1. What does a Response Spectrum represent in earthquake engineering?
a) Magnitude of an earthquake
b) Ground shaking at a specific location
c) Building’s structural response
d) Seismic waves propagation
Answer: c) Building’s structural response
Explanation: Response Spectrum illustrates a structure’s response to seismic excitation at varying frequencies. It plots the maximum response of a structure against the frequency content of ground motion.
2. Which term describes the maximum displacement experienced by a structure during an earthquake?
a) Peak Ground Acceleration
b) Peak Ground Velocity
c) Peak Displacement
d) Peak Response
Answer: c) Peak Displacement
Explanation: Peak displacement refers to the maximum movement experienced by a structure during seismic activity, a crucial parameter in assessing structural integrity and performance.
3. In elastic response spectra, what remains constant regardless of the earthquake magnitude?
a) Peak ground acceleration
b) Natural frequency of the structure
c) Damping ratio of the structure
d) Spectral acceleration
Answer: b) Natural frequency of the structure
Explanation: In elastic response spectra, the natural frequency of the structure remains constant regardless of the earthquake magnitude, making it a key parameter in analyzing structural response.
4. Which component of the tripartite (D-V-A) response spectrum represents the duration of ground shaking?
a) D – Duration
b) V – Velocity
c) A – Acceleration
d) None of the above
Answer: a) D – Duration
Explanation: The ‘D’ component in the tripartite (D-V-A) response spectrum represents the duration of ground shaking, indicating how long the structure will experience seismic forces.
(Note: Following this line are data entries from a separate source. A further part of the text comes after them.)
(** Without databases (those of a type the daemon does not know), or with a fee rate the
    services refuse, there is no operator and no trade service, and Validate has not said so. *)
Lemma no_service_told env s :
  app_ok s → c_operator s = None → c_trade s = None →
  c_repo s = None ∨ (∃ e, NewService_msatsPerByte (TxSatsPerByte c) = Err e) →
  snd (access c env OperatorService s) = Ret None ∧ snd (access c env TradeService s) = Ret None.
Proof.
  intros Hok Ho Ht Hn. pose proof Hok as (_ & _ & _ & [w Hw] & _).
  destruct (pubsub_made _ Hok) as (s' & p & Ep & Hok' & _ & _ & _ & Er & _).
  unfold access, ignoring, operatorService, tradeService, mbind, action_bind, get_state. rewrite Ho, Ht.
  unfold ignoring. rewrite (wallet_kept _ _ _ Hw), Ep, (repo_kept _ _ Hok').
  unfold NewOperatorService, NewTradeService, lift, mbind, action_bind. cbn. rewrite Er.
  destruct Hn as [->|[e ->]]; [done|]. by destruct (c_repo s).
Qed.
Lemma unknown_database_accepted env s : DBType c ≠ DBBadger → Validate c env no_services = (s, Ret ()) →
  c_repo s = None ∧ c_operator s = None ∧ c_trade s = None.
Proof.
  intros HB. unfold Validate, walletService, repoManager, NewWalletService, checked, lift, mbind, action_bind, get_state. cbn.
  destruct (OceanWallet c); cbn; [|done]. destruct (app_Info env); cbn; try done. rewrite bool_decide_false by done. by intros [= <-].
Qed.
End shared.

(** * Examples *)
Module AppExamples.
#[local] Existing Instance Fixed.ops.

Definition all_well : AppEnv := {|
  app_Info := Ret (); app_NewRepoManager _ := Ret (); app_startPriceFeeds _ := Ret () |}.
Definition wallet_down : AppEnv := {|
  app_Info := new_error "unavailable"; app_NewRepoManager _ := Ret (); app_startPriceFeeds _ := Ret () |}.
Definition config0 : Config Fixed.t := {|
  DBType := DBBadger; DBConfig := Some "/tdex/db"%string; OceanWallet := true; FeeBalanceThreshold := 5000;
  TradePriceSlippage := NewFromFloat 5 (-2); TxSatsPerByte := NewFromFloat 11 (-2) |}.

(** The wallet cannot be reached the first time the operator service is asked for. *)
Definition some_calls : list (AppEnv * accessor) :=
  [(all_well, UnlockerService); (wallet_down, OperatorService); (all_well, OperatorService); (all_well, TradeService);
   (all_well, FeederService); (wallet_down, OperatorService); (all_well, TradeService)].
Definition validated0 : Services := fst (Validate config0 all_well no_services).
Definition after_calls := calls config0 some_calls validated0.
Lemma services_shared_witness :
  c_handlers (fst after_calls) = left_registered (fst after_calls) ∧ length (c_handlers (fst after_calls)) = 2%nat ∧
  (OperatorService, Ret None) ∈ snd after_calls.
Proof.
  destruct (services_shared config0 all_well some_calls validated0 (fst after_calls) (snd after_calls)) as (_ & _ & _ & Hh).
  - vm_compute. reflexivity.
  - unfold after_calls. apply surjective_pairing.
  - split; [exact Hh|]. split; [vm_compute; reflexivity|]. vm_compute. apply list_elem_of_further, list_elem_of_here.
Defined.
End AppExamples.
End App.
5. What does the ‘A’ in the tripartite response spectrum primarily signify?
a) Amplitude of ground shaking
b) Attenuation of seismic waves
c) Acceleration of the structure
d) Area under the spectrum curve
Answer: c) Acceleration of the structure
Explanation: The ‘A’ component in the tripartite response spectrum primarily represents the acceleration experienced by the structure due to seismic forces.
6. In earthquake-resistant design, what role does the response spectrum play?
a) Determining the earthquake magnitude
b) Estimating building material costs
c) Evaluating structural performance
d) Analyzing soil composition
Answer: c) Evaluating structural performance
Explanation: Response spectra aid in assessing how structures respond to seismic forces, facilitating the design of earthquake-resistant buildings by evaluating structural performance under varying earthquake conditions.
7. Which procedure is commonly used to compute seismic forces in multi-storeyed buildings as per codal provisions?
a) Finite Element Analysis
b) Response Spectrum Analysis
c) Time History Analysis
d) Static Analysis
Answer: b) Response Spectrum Analysis
Explanation: Response Spectrum Analysis is commonly employed in earthquake engineering to compute seismic forces in multi-storeyed buildings in accordance with codal provisions, providing efficient and reliable results for structural design.
8. What parameter does the area under the response spectrum curve represent?
a) Seismic intensity
b) Structural stiffness
c) Energy dissipation
d) Ground motion frequency
Answer: c) Energy dissipation
Explanation: The area under the response spectrum curve represents the energy dissipated by the structure during seismic events, reflecting its capacity to absorb and mitigate seismic forces.
9. Which type of response spectrum considers the effects of structural yielding and plastic deformation?
a) Elastic response spectrum
b) Inelastic response spectrum
c) Damped response spectrum
d) Acceleration response spectrum
Answer: b) Inelastic response spectrum
Explanation: Inelastic response spectrum accounts for the effects of structural yielding and plastic deformation, providing a more accurate representation of a structure’s behavior under severe seismic loading conditions.
10. How do seismic forces computed using response spectrum analysis differ from those computed using static analysis?
a) They are always higher
b) They are always lower
c) They may be higher or lower depending on the structure
d) They are independent of the structural properties
Answer: c) They may be higher or lower depending on the structure
Explanation: Seismic forces computed using response spectrum analysis may differ from those computed using static analysis, as they account for dynamic effects and frequency-dependent characteristics of the structure, leading to variations in the results based on structural properties.